** EXERCISE GOAL **
Reproduce each line from the first in the data through the line that contains "(** A child" exactly; give nothing else.

** Records from a collection **
*** Block opens ***

(* ===== verification/Cleanup.v ===== *)
(** src/vault/cleanup.rs: the background task that sweeps expired proofs, as a
    state machine driven by its polls, the timer, the cancellation tokens and
    the calls of others on the same vault. *)
From S2P Require Export Calls.

(** tokio's [Interval] under [MissedTickBehavior::Skip]: the deadline after a
    tick due at [deadline] was taken at [now]. *)
Class Ticker := { next_deadline : Z -> Z -> Z -> Z }.

(** Missed ticks are skipped: the next deadline is a later point of the grid
    that starts at the first tick, at most a period ahead of now. *)
Class TickerLaws `{Ticker} : Prop := {
  next_deadline_grid deadline now period :
    0 < period -> deadline <= now ->
    deadline < next_deadline deadline now period /\
    (next_deadline deadline now period - deadline) mod period = 0 /\
    next_deadline deadline now period <= now + period;
}.

(** ** The task *)

Section Cleanup.
Context `{Ticker} {V : Type} `{ProofVault V} (vault : V) (interval : Z).

Definition cleanup_line (lvl : Level) (msg : string) : LogLine :=
  MkLog lvl "tari_vault::cleanup" msg.

(** The branch of a tick: one sweep, whose failure is only logged. *)
Definition sweep_once : prog vaultE unit :=
  r ← pv_cleanup vault;
  trigger (Log
    match r with
    | Ok O => cleanup_line Debug "Periodic sweep: no expired proofs"
    | Ok n => cleanup_line Info ("Periodic sweep removed " +:+ pretty n +:+ " expired proof(s)")
    | Err e => cleanup_line Warn ("Cleanup sweep failed: " +:+ vault_error_display e)
    end).

Inductive Phase : Type :=
| Spawned
| Selecting
| Sweeping (p : prog vaultE unit)
| Stopped
| Crashed.

(** The task, the two tokens, the timer and the world it runs in.
    [t_started] records the sweeps begun: deadline and time, newest first. *)
Record Task (S : Type) : Type := MkTask {
  t_phase : Phase;
  t_parent : bool;
  t_child : bool;
  t_deadline : Z;
  t_now : Z;
  t_world : World S;
  t_started : list (Z * Z);
}.
Arguments MkTask {S}.
Arguments t_phase {S}.
Arguments t_parent {S}.
Arguments t_child {S}.
Arguments t_deadline {S}.
Arguments t_now {S}.
Arguments t_world {S}.
Arguments t_started {S}.

(** A child token is cancelled with its parent. *)
Definition is_cancelled {S} (t : Task S) : bool := t_child t || t_parent t.

(** [spawn_cleanup_task] *)
Definition spawn_cleanup_task {S} (parent_cancelled : bool) (now : Z) (w : World S) : Task S :=
  MkTask Spawned parent_cancelled false 0 now w [].

(** [CleanupTask::stop] *)
Definition stop {S} (t : Task S) : Task S :=
  MkTask (t_phase t) (t_parent t) true (t_deadline t) (t_now t) (t_world t) (t_started t).

(** [CleanupTask::stopped] has an answer. *)
Definition stopped {S} (t : Task S) : bool :=
  match t_phase t with Stopped | Crashed => true | _ => false end.

Section Poll.
Context {S : Type} `{StorageBackend S} (env : Env).
Implicit Types (t : Task S).

Definition say (lvl : Level) (msg : string) (w : World S) : World S :=
  (run (handle env) (trigger (Log (cleanup_line lvl msg))) w).2.

Definition goto (p : Phase) t : Task S :=
  MkTask p (t_parent t) (t_child t) (t_deadline t) (t_now t) (t_world t) (t_started t).

Definition in_world (w : World S) t : Task S :=
  MkTask (t_phase t) (t_parent t) (t_child t) (t_deadline t) (t_now t) w (t_started t).

(** One poll of the task: up to its next await. *)
Definition poll t : Task S :=
  match t_phase t with
  | Spawned =>
      if interval =? 0 then goto Crashed t
      else
        let w := say Debug ("Cleanup task started (interval: " +:+
                            pretty (interval / 1000000000) +:+ "s)") (t_world t) in
        MkTask Selecting (t_parent t) (t_child t) (t_now t) (t_now t) w (t_started t)
  | Selecting =>
      if is_cancelled t then
        goto Stopped (in_world (say Debug "Cleanup task stopped"
                                  (say Debug "Cleanup task stopping" (t_world t))) t)
      else if t_deadline t <=? t_now t then
        MkTask (Sweeping sweep_once) (t_parent t) (t_child t)
          (next_deadline (t_deadline t) (t_now t) interval) (t_now t) (t_world t)
          ((t_deadline t, t_now t) :: t_started t)
      else t
  | Sweeping (Ret _) => goto Selecting t
  | Sweeping Panic => goto Crashed t
  | Sweeping (Vis e k) =>
      match handle env _ e (t_world t) with
      | Some (x, w) => goto (Sweeping (k x)) (in_world w t)
      | None => t
      end
  | Stopped | Crashed => t
  end.

(** *** Schedules *)

Inductive Action : Type :=
| Poll
| CancelParent
| StopTask
| Elapse (d : nat)
| Other {X : Type} (e : vaultE X).

Definition act (a : Action) t : Task S :=
  match a with
  | Poll => poll t
  | CancelParent =>
      MkTask (t_phase t) true (t_child t) (t_deadline t) (t_now t) (t_world t) (t_started t)
  | StopTask => stop t
  | Elapse d =>
      MkTask (t_phase t) (t_parent t) (t_child t) (t_deadline t) (t_now t + Z.of_nat d)
        (t_world t) (t_started t)
  | Other e =>
      match handle env _ e (t_world t) with
      | Some (_, w) => in_world w t
      | None => t
      end
  end.

Definition play (sched : list Action) t : Task S := foldl (fun t a => act a t) t sched.

(** How often a schedule polls the task. *)
Definition polls (sched : list Action) : nat :=
  length (filter (fun a => match a with Poll => true | _ => false end = true) sched).

(** A schedule in which time passes and the task is polled, and nothing else
    happens. *)
Definition undisturbed (sched : list Action) : Prop :=
  Forall (fun a => match a with Poll | Elapse _ => True | _ => False end) sched.
End Poll.
End Cleanup.

Arguments MkTask {S}.
Arguments t_phase {S}.
Arguments t_parent {S}.
Arguments t_child {S}.
Arguments t_deadline {S}.
Arguments t_now {S}.
Arguments t_world {S}.
Arguments t_started {S}.

#[global] Instance skip_ticker : Ticker := {|
  next_deadline deadline now period :=
    if deadline + 5000000 <? now then now + period - (now - deadline) mod period
    else deadline + period;
|}.

#[global] Instance skip_ticker_laws : TickerLaws.
Proof.
  split. intros deadline now period Hp Hd; cbn.
  pose proof (Z.mod_pos_bound (now - deadline) period Hp).
  destruct (Z.ltb_spec (deadline + 5000000) now) as [Hlt|Hge].
  - split_and!; [| |lia].
    + pose proof (Z.mod_le (now - deadline) period). lia.
    + replace (now + period - (now - deadline) mod period - deadline)
        with ((now - deadline) / period * period + 1 * period)
        by (pose proof (Z.div_mod (now - deadline) period); lia).
      rewrite <- Z.mul_add_distr_r. apply Z.mod_mul. lia.
  - split_and!; [lia| |lia]. replace (deadline + period - deadline) with (1 * period) by lia.
    apply Z.mod_mul. lia.
Qed.

(** ** Programs that end

    [calm n p]: [p] never panics and performs at most [n] effects. *)
Fixpoint calm {E A} (n : nat) (p : prog E A) {struct p} : Prop :=
  match p with
  | Ret _ => True
  | Panic => False
  | Vis _ k => match n with O => False | S n' => forall x, calm n' (k x) end
  end.

Lemma calm_mono {E A} n m (p : prog E A) : (n <= m)%nat -> calm n p -> calm m p.
Proof.
  revert n m. induction p as [a| |X e k IH]; intros n m Hnm; cbn; [done..|].
  destruct n as [|n]; [done|]. destruct m as [|m]; [lia|]. intros Hp x. eapply IH; [|apply Hp]. lia.
Qed.

Lemma calm_bind {E A B} n m (p : prog E A) (f : A -> prog E B) :
  calm n p -> (forall a, calm m (f a)) -> calm (n + m) (p ≫= f).
Proof.
  intros Hp Hf. revert n Hp. induction p as [a| |X e k IH]; intros n; cbn; [|done|].
  - intros _. eapply calm_mono; [|apply Hf]. lia.
  - destruct n as [|n]; [done|]. cbn. intros Hp x. by apply IH.
Qed.

Section Lemmas.
Context `{TickerLaws} {V : Type} `{ProofVault V} (vault : V) (interval : Z).
Context (interval_pos : 0 < interval) (depth : nat) (cleanup_calm : calm depth (pv_cleanup vault)).
Context {S : Type} `{StorageBackend S} (env : Env).
Implicit Types (t : Task S).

*** Block closes ***

** RESULT **
(* ===== verification/Cleanup.v ===== *)
(** src/vault/cleanup.rs: the background task that sweeps expired proofs, as a
    state machine driven by its polls, the timer, the cancellation tokens and
    the calls of others on the same vault. *)
From S2P Require Export Calls.

(** tokio's [Interval] under [MissedTickBehavior::Skip]: the deadline after a
    tick due at [deadline] was taken at [now]. *)
Class Ticker := { next_deadline : Z -> Z -> Z -> Z }.

(** Missed ticks are skipped: the next deadline is a later point of the grid
    that starts at the first tick, at most a period ahead of now. *)
Class TickerLaws `{Ticker} : Prop := {
  next_deadline_grid deadline now period :
    0 < period -> deadline <= now ->
    deadline < next_deadline deadline now period /\
    (next_deadline deadline now period - deadline) mod period = 0 /\
    next_deadline deadline now period <= now + period;
}.

(** ** The task *)

Section Cleanup.
Context `{Ticker} {V : Type} `{ProofVault V} (vault : V) (interval : Z).

Definition cleanup_line (lvl : Level) (msg : string) : LogLine :=
  MkLog lvl "tari_vault::cleanup" msg.

(** The branch of a tick: one sweep, whose failure is only logged. *)
Definition sweep_once : prog vaultE unit :=
  r ← pv_cleanup vault;
  trigger (Log
    match r with
    | Ok O => cleanup_line Debug "Periodic sweep: no expired proofs"
    | Ok n => cleanup_line Info ("Periodic sweep removed " +:+ pretty n +:+ " expired proof(s)")
    | Err e => cleanup_line Warn ("Cleanup sweep failed: " +:+ vault_error_display e)
    end).

Inductive Phase : Type :=
| Spawned
| Selecting
| Sweeping (p : prog vaultE unit)
| Stopped
| Crashed.

(** The task, the two tokens, the timer and the world it runs in.
    [t_started] records the sweeps begun: deadline and time, newest first. *)
Record Task (S : Type) : Type := MkTask {
  t_phase : Phase;
  t_parent : bool;
  t_child : bool;
  t_deadline : Z;
  t_now : Z;
  t_world : World S;
  t_started : list (Z * Z);
}.
Arguments MkTask {S}.
Arguments t_phase {S}.
Arguments t_parent {S}.
Arguments t_child {S}.
Arguments t_deadline {S}.
Arguments t_now {S}.
Arguments t_world {S}.
Arguments t_started {S}.

(** A child token is cancelled with its parent. *)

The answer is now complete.